Annualmente questo appuntamento rappresenta un momento rilevante per la comunità. Portare in scena la Passione significa custodire una tradizione condivisa, che continua a rinnovarsi grazie al contributo di tante persone. Si tratta di un lavoro corale che unisce generazioni diverse e che invita ciascuno a partecipare con attenzione e rispetto a un patrimonio comune. Ogni anno, quando le luci si accendono e le strade si animano, si percepisce il valore profondo di una tradizione che lega passato e presente. Rappresentare la Passione di Cristo non è soltanto teatro, ma anche occasione per immedesimarsi nel mistero di un Dio che per amore si sacrifica e riscoprire, in forma condivisa, il significato più autentico di questo percorso, che i fedeli vivono pienamente nel Triduo Pasquale. L’invito è rivolto a tutta la comunità, affinché ciascuno possa prendere parte a questo cammino di fede, memoria e partecipazione. Il Comitato Cittadino della Passione, Morte e Resurrezione di N. S. G. C. esprime sincera gratitudine agli sponsor e a tutte le attività commerciali aderenti, il cui contributo ha reso possibile, ancora una volta, la realizzazione del dramma sacro. Entrambi gli appuntamenti rappresentano un patrimonio immateriale di grande valore, testimonianza viva di una tradizione che si esprime attraverso il linguaggio universale della comunità e della memoria condivisa: un’occasione preziosa per riscoprire, nel silenzio e nella partecipazione, il senso più profondo della Pasqua, come ricordano Samantha Bello, Maria Martini, Donato Marzo, Maria Giovanna Radogna, Nicola Versienti e Gianni Vitale, attori e/o membri del Comitato.

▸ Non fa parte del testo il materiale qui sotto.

(** Inserting one address changes nothing for the others: their lookup
    returns what it returned, and so does [term_is_authd]. *)
Theorem add_term_other (s : state) (m m' : mac_addr) (ip1 : Z) (p : positive) :
  heap s !! p = None -> m' <> m ->
  find_term_by_mac (add_term s m ip1 (Some p)).2 m' = find_term_by_mac s m' /\
  term_is_authd (add_term s m ip1 (Some p)).2 m' = term_is_authd s m'.
Proof.
  intros Hp Hne.
  assert (Hfind : find_term_by_mac (add_term s m ip1 (Some p)).2 m'
                  = find_term_by_mac s m').
  { unfold find_term_by_mac. rewrite add_term_chain, add_term_heap.
    destruct (decide (term_mac_hash m' = term_mac_hash m)) as [He|_].
    - rewrite <- He. cbn [hlist_find]. rewrite lookup_insert_eq. simpl.
      assert (ether_addr_equal m m' = false) as ->
        by (apply ether_addr_equal_false; congruence).
      apply hlist_find_insert_fresh; [done | simpl; congruence].
    - apply hlist_find_insert_fresh; [done | simpl; congruence]. }
  split; [exact Hfind|].
  unfold term_is_authd. rewrite Hfind.
  destruct (find_term_by_mac s m') as [q|] eqn:Hq; [|done].
  unfold find_term_by_mac in Hq. apply hlist_find_Some in Hq as (_ & u & Hu & _).
  rewrite add_term_heap, lookup_insert_ne; [done|]. intros ->. congruence.
Qed.

(** An insertion links exactly one more record, the new one, or, when the
    allocator has nothing to give, returns [-ENOMEM] and leaves the module
    as it was. *)
Theorem add_term_count (s : state) (m : mac_addr) (ip1 : Z) (p : positive) :
  add_term s m ip1 None = (- ENOMEM, s) /\
  all_terms (add_term s m ip1 (Some p)).2 ≡ₚ p :: all_terms s /\
  length (all_terms (add_term s m ip1 (Some p)).2) = S (length (all_terms s)).
Proof.
  repeat apply conj.
  - reflexivity.
  - apply add_term_all_terms.
  - by rewrite add_term_all_terms.
Qed.

(** ** Clearing twice *)

Lemma clear_chains_empty (l : list Z) (s : state) :
  (forall i, i ∈ l -> chain s i = []) -> fold_left clear_chain l s = s.
Proof.
  induction l as [|i l IH]; intros H; [done|]. cbn [fold_left].
  assert (clear_chain s i = s) as ->.
  { unfold clear_chain. rewrite (H i) by left. reflexivity. }
  apply IH. intros k Hk. apply H. by right.
Qed.

Lemma term_clear_cache (s : state) : term_cache (term_clear s) = term_cache s.
Proof.
  unfold term_clear. destruct (term_cache s) eqn:Hc; [|done].
  destruct (clear_chains (seqZ 0 TERM_HASH_SIZE) s) as (H & _). by rewrite H.
Qed.

(** [term_clear] on a table it has just cleared changes nothing. *)
Theorem term_clear_idempotent (s : state) :
  term_clear (term_clear s) = term_clear s.
Proof.
  destruct (term_cache s) eqn:Hc.
  - unfold term_clear at 1. rewrite term_clear_cache, Hc.
    apply clear_chains_empty. intros i Hi. apply term_clear_empties; [done|].
    apply elem_of_seqZ in Hi. lia.
  - unfold term_clear. by rewrite Hc, Hc.
Qed.

(** ** The listing *)

Lemma show_chain_macs (s : state) (a : Z) (l : list positive) :
  omap row_mac (show_chain s a l) = omap (fun p => mac <$> heap s !! p) l.
Proof.
  revert a. induction l as [|p l IH]; intros a; [done|].
  cbn [show_chain]. destruct (heap s !! p) as [t|] eqn:Ht.
  - rewrite (omap_cons_Some row_mac _ _ (mac t)) by done.
    rewrite (omap_cons_Some _ p l (mac t)) by (by rewrite Ht).
    by rewrite IH.
  - rewrite (omap_cons_None _ p l) by (by rewrite Ht). apply IH.
Qed.

Lemma omap_flat_map {A B C} (f : B -> option C) (g : A -> list B) (l : list A) :
  omap f (flat_map g l) = flat_map (fun x => omap f (g x)) l.
Proof.
  induction l as [|x l IH]; [done|]. simpl. by rewrite omap_app, IH.
Qed.

(** The listing shows one row for every linked record, bucket by bucket and
    within a bucket in chain order, each with the hardware address of its
    record; the header is the only other line. *)
Theorem enumerate_macs (s : state) :
  omap row_mac (enumerate s) = live_macs s /\
  length (rows (enumerate s)) = length (live_macs s).
Proof.
  assert (Hm : omap row_mac (enumerate s) = live_macs s).
  { rewrite enumerate_eq. rewrite (omap_cons_None row_mac Header) by done.
    unfold live_macs, all_terms. rewrite !omap_flat_map.
    apply flat_map_ext_in. intros i _. apply show_chain_macs. }
  split; [exact Hm|]. rewrite <- Hm.
  generalize (enumerate s). intros ls. unfold rows.
  induction ls as [|[|m ip1 r x secs au] ls IH]; [done| |].
  - rewrite filter_cons_False by (simpl; auto).
    rewrite (omap_cons_None row_mac Header) by done. exact IH.
  - rewrite filter_cons_True by done.
    rewrite (omap_cons_Some row_mac _ _ m) by done. simpl. by rewrite IH.
Qed.

(** The rows of one chain, from a given value of the local [authed]. *)
Lemma show_chain_authed_from (s : state) (l : list positive) (k : nat) (a : Z)
    (p : positive) (t : terminal) :
  Forall (fun q => is_Some (heap s !! q)) l ->
  a = 0 \/ a = 1 ->
  l !! k = Some p -> heap s !! p = Some t ->
  exists au,
    show_chain s a l !! k
    = Some (Row (mac t) (ip t) (rx (flow t)) (tx (flow t))
                (ulong (jiffies s - j t) / HZ) au) /\
    (au = 1 <-> a = 1 \/ Exists (authed_rec s) (take (S k) l)) /\
    (au = 0 \/ au = 1).
Proof.
  revert k a. induction l as [|q l IH]; intros k a Hl Ha Hk Ht; [done|].
  apply Forall_cons in Hl as [[u Hu] Hl]. cbn [show_chain]. rewrite Hu.
  set (a' := if Z.land (flags u) TERM_AUTHED =? 0 then a else 1).
  assert (Ha' : a' = 0 \/ a' = 1).
  { unfold a'. destruct (_ =? 0); [done | by right]. }
  assert (Hstep : a' = 1 <-> a = 1 \/ authed_rec s q).
  { unfold a', authed_rec. destruct (Z.land (flags u) TERM_AUTHED =? 0) eqn:E.
    - apply Z.eqb_eq in E. split; [by left|]. intros [?|(u' & Hu' & Hne)]; [done|].
      assert (u' = u) as -> by congruence. done.
    - apply Z.eqb_neq in E. split; [|done]. intros _. right. eauto. }
  destruct k as [|k].
  - simpl in Hk. injection Hk as ->. assert (u = t) as -> by congruence.
    exists a'. split; [done|]. split; [|done].
    rewrite Hstep. cbn [take]. rewrite Exists_cons, Exists_nil.
    split; [intros [?|?]; auto | intros [?|[?|[]]]; auto].
  - simpl in Hk. destruct (IH k a' Hl Ha' Hk Ht) as (au & Hrow & Hau & H01).
    exists au. split; [exact Hrow|]. split; [|done].
    rewrite Hau, Hstep. change (take (S (S k)) (q :: l)) with (q :: take (S k) l).
    rewrite Exists_cons.
    split; [intros [[?|?]|?]; auto | intros [?|[?|?]]; auto].
Qed.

Interpretare la Madonna è un viaggio emotivo di grande intensità: «Cerco di dare voce a un dolore silenzioso, ma universale. Nel momento della crocifissione si avverte tutta la forza e, insieme, la fragilità di una madre che assiste impotente alla sofferenza del proprio figlio». Un ruolo che, in questo contesto, assume un significato ancora più profondo: «Interpretare la Madonna qui ha un valore particolare, proprio per la storia e la tradizione che questa Passione custodisce nel tempo. Si percepisce il peso, ma anche la bellezza, di portare avanti un’eredità così radicata nella comunità». E conclude: «Questa Passione appartiene a tutti, non solo a chi la rappresenta», dichiara Dolores Petarra, interprete della Vergine Maria.